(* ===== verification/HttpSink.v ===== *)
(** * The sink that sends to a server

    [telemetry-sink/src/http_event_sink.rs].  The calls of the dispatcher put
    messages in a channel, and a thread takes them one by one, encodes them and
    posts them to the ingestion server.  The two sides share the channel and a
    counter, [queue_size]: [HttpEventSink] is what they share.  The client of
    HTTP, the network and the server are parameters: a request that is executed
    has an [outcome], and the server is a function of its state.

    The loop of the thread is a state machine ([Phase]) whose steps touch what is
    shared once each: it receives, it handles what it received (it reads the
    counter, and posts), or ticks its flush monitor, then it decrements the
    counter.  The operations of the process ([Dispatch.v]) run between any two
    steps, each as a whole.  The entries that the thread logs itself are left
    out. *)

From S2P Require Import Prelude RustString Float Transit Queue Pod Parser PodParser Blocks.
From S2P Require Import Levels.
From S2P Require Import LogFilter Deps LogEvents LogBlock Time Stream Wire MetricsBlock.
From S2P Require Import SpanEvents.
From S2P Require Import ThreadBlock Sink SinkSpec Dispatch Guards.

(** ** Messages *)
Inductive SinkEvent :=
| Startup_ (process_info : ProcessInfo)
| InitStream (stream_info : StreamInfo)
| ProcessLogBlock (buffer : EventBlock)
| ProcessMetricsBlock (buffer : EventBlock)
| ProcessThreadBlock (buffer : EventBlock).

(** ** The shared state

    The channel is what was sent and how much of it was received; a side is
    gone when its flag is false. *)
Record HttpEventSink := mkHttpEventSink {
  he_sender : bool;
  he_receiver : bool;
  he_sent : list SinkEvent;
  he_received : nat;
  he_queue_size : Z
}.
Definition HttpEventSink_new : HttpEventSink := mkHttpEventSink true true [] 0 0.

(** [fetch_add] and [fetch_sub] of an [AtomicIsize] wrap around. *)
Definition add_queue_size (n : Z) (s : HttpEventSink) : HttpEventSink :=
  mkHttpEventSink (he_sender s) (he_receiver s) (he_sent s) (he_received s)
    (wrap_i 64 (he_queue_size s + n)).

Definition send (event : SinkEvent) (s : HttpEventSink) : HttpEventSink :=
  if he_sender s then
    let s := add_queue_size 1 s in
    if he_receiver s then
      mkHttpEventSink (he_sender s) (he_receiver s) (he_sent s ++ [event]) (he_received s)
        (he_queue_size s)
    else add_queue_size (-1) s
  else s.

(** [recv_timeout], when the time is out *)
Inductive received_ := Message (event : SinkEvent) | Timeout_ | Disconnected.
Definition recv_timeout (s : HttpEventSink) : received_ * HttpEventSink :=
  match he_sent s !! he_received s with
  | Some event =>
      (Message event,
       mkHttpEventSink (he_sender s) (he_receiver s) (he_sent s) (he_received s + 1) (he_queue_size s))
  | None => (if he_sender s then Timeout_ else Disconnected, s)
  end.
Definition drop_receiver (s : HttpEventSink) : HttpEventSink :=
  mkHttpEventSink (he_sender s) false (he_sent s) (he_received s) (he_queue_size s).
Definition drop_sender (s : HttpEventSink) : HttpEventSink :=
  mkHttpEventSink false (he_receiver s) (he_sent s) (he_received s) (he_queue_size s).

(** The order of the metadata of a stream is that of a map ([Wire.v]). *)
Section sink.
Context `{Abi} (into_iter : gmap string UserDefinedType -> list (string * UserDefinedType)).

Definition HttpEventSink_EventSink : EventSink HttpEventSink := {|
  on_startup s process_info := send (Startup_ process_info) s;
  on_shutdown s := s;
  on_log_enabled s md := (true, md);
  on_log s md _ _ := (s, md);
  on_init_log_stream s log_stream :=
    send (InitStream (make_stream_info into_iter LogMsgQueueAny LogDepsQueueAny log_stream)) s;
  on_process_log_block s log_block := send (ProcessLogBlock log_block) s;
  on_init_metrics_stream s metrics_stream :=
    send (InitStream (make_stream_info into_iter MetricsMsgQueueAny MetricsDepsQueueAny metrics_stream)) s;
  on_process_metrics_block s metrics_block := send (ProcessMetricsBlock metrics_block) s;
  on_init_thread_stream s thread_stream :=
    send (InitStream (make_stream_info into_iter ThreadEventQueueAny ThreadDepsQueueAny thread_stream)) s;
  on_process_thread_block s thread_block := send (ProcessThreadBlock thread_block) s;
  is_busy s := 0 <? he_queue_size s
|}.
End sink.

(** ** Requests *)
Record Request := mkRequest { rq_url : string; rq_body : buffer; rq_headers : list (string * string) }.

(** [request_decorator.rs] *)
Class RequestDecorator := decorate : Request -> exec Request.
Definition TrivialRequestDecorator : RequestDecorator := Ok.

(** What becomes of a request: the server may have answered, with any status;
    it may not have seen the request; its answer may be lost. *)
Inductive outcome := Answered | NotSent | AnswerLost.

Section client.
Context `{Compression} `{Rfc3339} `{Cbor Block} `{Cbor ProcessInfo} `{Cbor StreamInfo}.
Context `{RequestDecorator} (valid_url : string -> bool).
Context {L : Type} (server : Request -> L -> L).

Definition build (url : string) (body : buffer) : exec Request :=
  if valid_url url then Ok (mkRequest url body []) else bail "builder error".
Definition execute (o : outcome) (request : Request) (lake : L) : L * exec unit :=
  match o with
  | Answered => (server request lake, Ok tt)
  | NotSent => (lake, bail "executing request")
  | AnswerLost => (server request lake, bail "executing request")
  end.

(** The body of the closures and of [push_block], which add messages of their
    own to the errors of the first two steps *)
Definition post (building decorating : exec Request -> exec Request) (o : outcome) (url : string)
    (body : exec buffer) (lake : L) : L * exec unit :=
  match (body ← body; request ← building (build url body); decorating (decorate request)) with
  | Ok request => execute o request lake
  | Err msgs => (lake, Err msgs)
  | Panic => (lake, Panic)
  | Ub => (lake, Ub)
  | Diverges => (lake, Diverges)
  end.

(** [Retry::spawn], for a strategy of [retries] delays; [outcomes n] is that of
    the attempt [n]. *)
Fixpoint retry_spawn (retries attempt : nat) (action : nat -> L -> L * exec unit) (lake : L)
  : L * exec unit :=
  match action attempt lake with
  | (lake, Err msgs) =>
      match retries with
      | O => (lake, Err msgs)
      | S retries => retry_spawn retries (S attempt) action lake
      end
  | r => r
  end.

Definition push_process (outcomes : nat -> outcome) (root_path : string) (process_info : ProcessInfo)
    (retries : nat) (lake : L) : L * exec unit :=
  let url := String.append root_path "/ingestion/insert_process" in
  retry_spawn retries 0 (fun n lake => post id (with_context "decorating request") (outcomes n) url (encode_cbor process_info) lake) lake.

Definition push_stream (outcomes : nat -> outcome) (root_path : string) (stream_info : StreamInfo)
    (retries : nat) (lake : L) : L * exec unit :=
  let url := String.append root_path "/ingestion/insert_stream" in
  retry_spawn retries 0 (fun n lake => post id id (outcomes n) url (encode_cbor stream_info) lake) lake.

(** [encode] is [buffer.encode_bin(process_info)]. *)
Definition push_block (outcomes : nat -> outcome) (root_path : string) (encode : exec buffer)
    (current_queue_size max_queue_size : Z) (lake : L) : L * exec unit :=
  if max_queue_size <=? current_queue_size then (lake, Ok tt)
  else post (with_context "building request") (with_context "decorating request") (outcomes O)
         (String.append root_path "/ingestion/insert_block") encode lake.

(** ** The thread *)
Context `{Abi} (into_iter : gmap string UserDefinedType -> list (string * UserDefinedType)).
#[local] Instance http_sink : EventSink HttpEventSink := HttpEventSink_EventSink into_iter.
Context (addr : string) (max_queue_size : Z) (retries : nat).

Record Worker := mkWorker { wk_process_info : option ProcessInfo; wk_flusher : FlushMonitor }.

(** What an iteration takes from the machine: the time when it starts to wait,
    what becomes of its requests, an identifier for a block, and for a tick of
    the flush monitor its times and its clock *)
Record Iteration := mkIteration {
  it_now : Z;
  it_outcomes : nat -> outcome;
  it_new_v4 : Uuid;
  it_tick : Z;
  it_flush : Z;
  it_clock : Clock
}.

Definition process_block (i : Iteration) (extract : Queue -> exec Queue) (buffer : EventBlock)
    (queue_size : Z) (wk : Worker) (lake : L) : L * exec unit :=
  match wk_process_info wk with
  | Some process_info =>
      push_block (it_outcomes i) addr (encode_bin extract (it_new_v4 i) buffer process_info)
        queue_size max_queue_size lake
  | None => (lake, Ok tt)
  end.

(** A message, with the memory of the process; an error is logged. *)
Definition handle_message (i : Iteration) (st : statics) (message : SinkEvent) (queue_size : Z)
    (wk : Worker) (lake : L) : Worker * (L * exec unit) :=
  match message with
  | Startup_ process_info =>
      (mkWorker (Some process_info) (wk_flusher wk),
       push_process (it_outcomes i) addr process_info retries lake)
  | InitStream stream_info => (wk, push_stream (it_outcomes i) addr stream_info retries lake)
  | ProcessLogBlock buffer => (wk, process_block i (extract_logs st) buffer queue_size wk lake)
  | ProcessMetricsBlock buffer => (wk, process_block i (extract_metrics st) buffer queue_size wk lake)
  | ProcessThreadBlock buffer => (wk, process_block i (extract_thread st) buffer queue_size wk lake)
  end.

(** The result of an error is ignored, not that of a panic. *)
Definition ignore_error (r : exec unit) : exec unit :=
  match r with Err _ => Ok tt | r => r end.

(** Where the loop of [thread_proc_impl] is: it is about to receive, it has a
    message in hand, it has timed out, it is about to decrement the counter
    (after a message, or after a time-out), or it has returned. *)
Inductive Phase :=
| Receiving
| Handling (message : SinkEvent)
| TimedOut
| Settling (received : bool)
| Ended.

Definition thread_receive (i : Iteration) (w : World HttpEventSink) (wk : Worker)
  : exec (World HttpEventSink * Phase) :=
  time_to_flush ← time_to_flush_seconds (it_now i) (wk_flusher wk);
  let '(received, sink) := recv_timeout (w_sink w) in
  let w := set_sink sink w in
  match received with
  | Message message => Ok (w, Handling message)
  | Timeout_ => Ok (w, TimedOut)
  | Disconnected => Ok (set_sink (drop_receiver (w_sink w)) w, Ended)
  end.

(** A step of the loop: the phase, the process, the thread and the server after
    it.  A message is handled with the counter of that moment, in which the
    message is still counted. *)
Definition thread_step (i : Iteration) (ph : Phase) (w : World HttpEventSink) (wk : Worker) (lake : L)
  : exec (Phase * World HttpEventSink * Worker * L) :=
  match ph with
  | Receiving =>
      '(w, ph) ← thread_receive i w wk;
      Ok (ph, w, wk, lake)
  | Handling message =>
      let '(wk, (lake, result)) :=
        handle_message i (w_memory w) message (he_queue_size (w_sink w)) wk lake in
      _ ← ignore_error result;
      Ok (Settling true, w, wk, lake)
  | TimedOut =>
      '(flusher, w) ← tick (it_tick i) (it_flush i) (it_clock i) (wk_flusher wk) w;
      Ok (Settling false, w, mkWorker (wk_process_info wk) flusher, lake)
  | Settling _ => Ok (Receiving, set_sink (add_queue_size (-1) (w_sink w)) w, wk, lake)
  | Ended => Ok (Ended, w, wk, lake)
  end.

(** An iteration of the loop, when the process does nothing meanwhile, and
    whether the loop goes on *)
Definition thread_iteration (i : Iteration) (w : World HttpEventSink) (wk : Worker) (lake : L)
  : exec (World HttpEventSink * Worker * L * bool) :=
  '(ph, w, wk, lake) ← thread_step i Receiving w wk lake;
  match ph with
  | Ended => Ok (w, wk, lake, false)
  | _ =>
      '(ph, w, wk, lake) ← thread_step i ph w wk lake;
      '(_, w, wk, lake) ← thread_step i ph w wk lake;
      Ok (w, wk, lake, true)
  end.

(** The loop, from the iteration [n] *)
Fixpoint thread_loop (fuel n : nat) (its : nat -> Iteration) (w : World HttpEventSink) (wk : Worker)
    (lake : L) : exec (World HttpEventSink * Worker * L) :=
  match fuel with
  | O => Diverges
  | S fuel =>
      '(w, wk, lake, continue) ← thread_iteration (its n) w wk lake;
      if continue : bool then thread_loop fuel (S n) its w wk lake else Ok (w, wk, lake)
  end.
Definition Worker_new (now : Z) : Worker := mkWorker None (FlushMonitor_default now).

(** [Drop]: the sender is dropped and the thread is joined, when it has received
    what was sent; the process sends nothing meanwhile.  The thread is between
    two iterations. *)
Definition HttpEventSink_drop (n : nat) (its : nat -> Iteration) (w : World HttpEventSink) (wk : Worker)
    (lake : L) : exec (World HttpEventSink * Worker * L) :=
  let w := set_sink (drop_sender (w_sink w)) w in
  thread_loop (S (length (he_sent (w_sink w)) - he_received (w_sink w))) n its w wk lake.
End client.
■ ■ ■ ■ ■
Every line above from the line with "match retries with" to the line with "Definition push_stream (outcomes", inclusive, must be returned exactly; no other line belongs in the reply.

Output of the task:
      match retries with
      | O => (lake, Err msgs)
      | S retries => retry_spawn retries (S attempt) action lake
      end
  | r => r
  end.

Definition push_process (outcomes : nat -> outcome) (root_path : string) (process_info : ProcessInfo)
    (retries : nat) (lake : L) : L * exec unit :=
  let url := String.append root_path "/ingestion/insert_process" in
  retry_spawn retries 0 (fun n lake => post id (with_context "decorating request") (outcomes n) url (encode_cbor process_info) lake) lake.

Definition push_stream (outcomes : nat -> outcome) (root_path : string) (stream_info : StreamInfo)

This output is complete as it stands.